Problem requirements
Quote the entries below from the line with "- right. exists n. split; [done|]." through the line with "(** Read by", both ends included, and only those lines.

Listed entries
#####

(* ===== verification/ServerTraces.v ===== *)
(** * What the procedures of the server have done at any moment

    The server's main procedure ([Net.tcp_server_event_loop]) may be stopped
    anywhere, in the middle of a handler or while it drops its state.  This
    file says what its trace looks like then: complete turns, and the part of
    one more that was performed ([server_activity]).  From that follow what
    went through the channels and which tasks are left. *)

From S2P Require Import Prelude Types Externals RefInstances Effects Etsi014 HashDomain Crypto Osk Deadman Duplex Protocol ConnectionManager Roster Fanout Net.

(** ** Partial and complete traces *)
Lemma partial_extends {A} (p : proc A) tr : partial p tr -> exists t o, runs p (tr ++ t) o.
Proof.
  revert p. induction tr as [|ev tr IH]; intros p.
  - intros _. induction p as [o|e k IHp]; [by exists [], o|].
    destruct (IHp (default_answer e)) as (t & o & Hr).
    exists (Ev e (default_answer e) :: t), o. simpl in *. eauto.
  - destruct p as [o|e k]; [done|]. intros (a & -> & (t & o & Hr)%IH).
    exists t, o. simpl. eauto.
Qed.

Lemma residue_runs {A} (p : proc A) tr o : residue p tr (Ret o) -> runs p tr o.
Proof. remember (Ret o) as q eqn:Hq. induction 1; subst; simpl; eauto. Qed.

(** A partial run of a loop: nothing yet, or a first turn and the rest. *)
Lemma partial_loop {S A} n (body : S -> proc (control S A)) s tr :
  partial (loop n body s) tr ->
  tr = [] \/ exists n', n = Datatypes.S n' /\
    (partial (body s) tr \/ exists t1 t2 c, tr = t1 ++ t2 /\ runs (body s) t1 (Ok c) /\
       match c with Continue s' => partial (loop n' body s') t2 | Break _ => t2 = [] end).
Proof.
  destruct n as [|n]; cbn [loop]; intros Hp.
  - left. by apply partial_Ret in Hp.
  - right. exists n. split; [done|].
    apply partial_bind in Hp as [Hp|(t1 & t2 & c & -> & Hr & Hp)]; [by left|].
    right. exists t1, t2, c. destruct c; [done|]. by apply partial_Ret in Hp as ->.
Qed.

(** ** What a trace moves through the channels *)

(** Read by the manager, handed to the dead-man switch, posted by a task,
    received by the worker; the connections tasks were started for; and the
    streams that were accepted, and those that tasks were given. *)
Definition notified_by (ev : event) : option ConnectionHandlerEvent :=
  match ev with
  | Ev e a => match e return answer e -> option ConnectionHandlerEvent with
              | ESelect => fun sel => match sel with Notified n => n | _ => None end
              | _ => fun _ => None
              end a
  end.

Definition requested_by (ev : event) : option DeadmanRequest :=
  match ev with
  | Ev e a => match e return answer e -> option DeadmanRequest with
              | ESendDeadman req => fun r => if is_ok r then Some req else None
              | _ => fun _ => None
              end a
  end.

Definition posted_by (ev : event) : option ConnectionHandlerEvent :=
  match ev with
  | Ev e a => match e return answer e -> option ConnectionHandlerEvent with
              | ESendManager n => fun r => if is_ok r then Some n else None
              | _ => fun _ => None
              end a
  end.

Definition received_by (ev : event) : option DeadmanRequest :=
  match ev with
  | Ev e a => match e return answer e -> option DeadmanRequest with
              | ETimeoutRecv _ => fun r => match r with Some req => req | None => None end
              | _ => fun _ => None
              end a
  end.

Definition started_by (ev : event) : option ConnectionId :=
  match ev_effect ev with ESpawn id _ => Some id | _ => None end.

Definition admitted_by (ev : event) : option Z :=
  match ev with
  | Ev e a => match e return answer e -> option Z with
              | ESelect => fun sel => match sel with Accepted (Ok a) => Some (stream a) | _ => None end
              | _ => fun _ => None
              end a
  end.

Definition opened_by (ev : event) : option Z :=
  match ev_effect ev with ESpawn _ s => Some s | _ => None end.

Definition notified (tr : list event) : list ConnectionHandlerEvent := base.omap notified_by tr.
Definition requested (tr : list event) : list DeadmanRequest := base.omap requested_by tr.
Definition posted (tr : list event) : list ConnectionHandlerEvent := base.omap posted_by tr.
Definition received (tr : list event) : list DeadmanRequest := base.omap received_by tr.
Definition started (tr : list event) : list ConnectionId := base.omap started_by tr.
Definition admitted (tr : list event) : list Z := base.omap admitted_by tr.
Definition opened (tr : list event) : list Z := base.omap opened_by tr.

Lemma notified_app t1 t2 : notified (t1 ++ t2) = notified t1 ++ notified t2.
Proof. apply omap_app. Qed.
Lemma requested_app t1 t2 : requested (t1 ++ t2) = requested t1 ++ requested t2.
Proof. apply omap_app. Qed.
Lemma posted_app t1 t2 : posted (t1 ++ t2) = posted t1 ++ posted t2.
Proof. apply omap_app. Qed.
Lemma received_app t1 t2 : received (t1 ++ t2) = received t1 ++ received t2.
Proof. apply omap_app. Qed.
Lemma started_app t1 t2 : started (t1 ++ t2) = started t1 ++ started t2.
Proof. apply omap_app. Qed.
Lemma admitted_app t1 t2 : admitted (t1 ++ t2) = admitted t1 ++ admitted t2.
Proof. apply omap_app. Qed.
Lemma opened_app t1 t2 : opened (t1 ++ t2) = opened t1 ++ opened t2.
Proof. apply omap_app. Qed.

Lemma notified_aborts hs : notified (abort_events hs) = [].
Proof. by induction hs. Qed.
Lemma requested_aborts hs : requested (abort_events hs) = [].
Proof. by induction hs. Qed.
Lemma started_aborts hs : started (abort_events hs) = [].
Proof. by induction hs. Qed.
Lemma admitted_aborts hs : admitted (abort_events hs) = [].
Proof. by induction hs. Qed.
Lemma opened_aborts hs : opened (abort_events hs) = [].
Proof. by induction hs. Qed.
#[export] Hint Rewrite notified_app requested_app posted_app received_app started_app admitted_app opened_app
  notified_aborts requested_aborts started_aborts admitted_aborts opened_aborts : daisy.

Lemma posted_reports tr : posted tr `sublist_of` reports tr.
Proof.
  induction tr as [|[e a] tr IH]; [done|]. unfold posted, reports in *. cbn.
  destruct e; cbn; try done. destruct (is_ok a); by constructor.
Qed.

(** The key an output-key event asks the dead-man switch to install. *)
Definition osk_request (ev : OskEvent) : DeadmanRequest := SetOsk (osk_key ev) (osk_reason ev).
Definition osk_of (n : ConnectionHandlerEvent) : option OskEvent :=
  match n with COsk ev => Some ev | CExit _ => None end.

Lemma filter_sublist {A} (P : A -> Prop) `{!forall x, Decision (P x)} (l1 l2 : list A) :
  l1 `sublist_of` l2 -> filter P l1 `sublist_of` filter P l2.
Proof.
  induction 1 as [|x l1 l2 _ IH|x l1 l2 _ IH]; rewrite ?filter_cons; [done|case_decide|case_decide];
    try done; by constructor.
Qed.

Lemma prefix_submseteq {A} (l1 l2 : list A) : l1 `prefix_of` l2 -> l1 ⊆+ l2.
Proof. intros [k ->]. by apply submseteq_inserts_r. Qed.

Lemma omap_osks (l : list OskEvent) : base.omap osk_of (COsk <$> l) = l.
Proof. induction l as [|ev l IH]; [done|]. cbn. f_equal. exact IH. Qed.

(** The worker found that every sender is gone; the manager, that the worker is. *)
Definition sees_closed (ev : event) : bool :=
  match ev with
  | Ev e a => match e return answer e -> bool with
              | ETimeoutRecv _ => fun r => match r with Some None => true | _ => false end
              | _ => fun _ => false
              end a
  end.

Definition refused (ev : event) : bool :=
  match ev with
  | Ev e a => match e return answer e -> bool with
              | ESendDeadman _ => fun r => match r with Err _ => true | _ => false end
              | _ => fun _ => false
              end a
  end.

(** ** What one event makes the manager do *)
Section Manager.
Context (prof : profile).
Implicit Types m : ConnectionManager OskDeadman.

Inductive footprint m : StreamEvent -> list event -> Prop :=
  | fp_accept ev victim h :
      evicted (budding_connections m) victim ->
      footprint m (SAccept ev)
        (abort_events (option_list (snd <$> victim)) ++ [Ev (ESpawn (next_connection_id m) (stream ev)) h])
  | fp_exit ev :
      footprint m (SExit ev) (abort_events (option_list (connections m !! exit_connection_id ev)))
  | fp_ignored ev : footprint m (SOsk ev) []
  | fp_forwarded ev old rest r :
      is_Some (connections m !! osk_connection_id ev) ->
      old ++ rest ⊆+ silenced m (osk_connection_id ev) ->
      footprint m (SOsk ev)
        (abort_events old ++ [Ev (ESendDeadman (osk_request ev)) r] ++ abort_events rest).

Lemma on_event_footprint high m ev t o :
  manager_wf high m -> (next_connection_id m + 1 < u64_modulus)%Z ->
  runs (on_event prof m ev) t o -> footprint m ev t.
Proof.
  intros Hwf Hnext Hr. destruct ev as [ev|ev|ev]; cbn [on_event] in Hr.
  - apply (on_accept_effect _ _ _ _ _ _ Hwf Hnext) in Hr as (victim & h & Hv & -> & _).
    by constructor.
  - apply (on_exit_effect _ _ _ _ _ Hwf) in Hr as (-> & _). constructor.
  - apply (on_osk_effect _ _ _ _ _ Hwf) in Hr.
    destruct Hr as [_|h old rest t r m' Hc ->%runs_deadman _ Hsil _ _ _ _ _|h old t msg Hc ->%runs_deadman Hsil].
    + constructor.
    + apply fp_forwarded; [by eexists|]. by rewrite Hsil.
    + apply (fp_forwarded m ev old []); [by eexists|]. by rewrite app_nil_r.
Qed.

#####

Task response
  - right. exists n. split; [done|].
    apply partial_bind in Hp as [Hp|(t1 & t2 & c & -> & Hr & Hp)]; [by left|].
    right. exists t1, t2, c. destruct c; [done|]. by apply partial_Ret in Hp as ->.
Qed.

(** ** What a trace moves through the channels *)

(** Read by the manager, handed to the dead-man switch, posted by a task,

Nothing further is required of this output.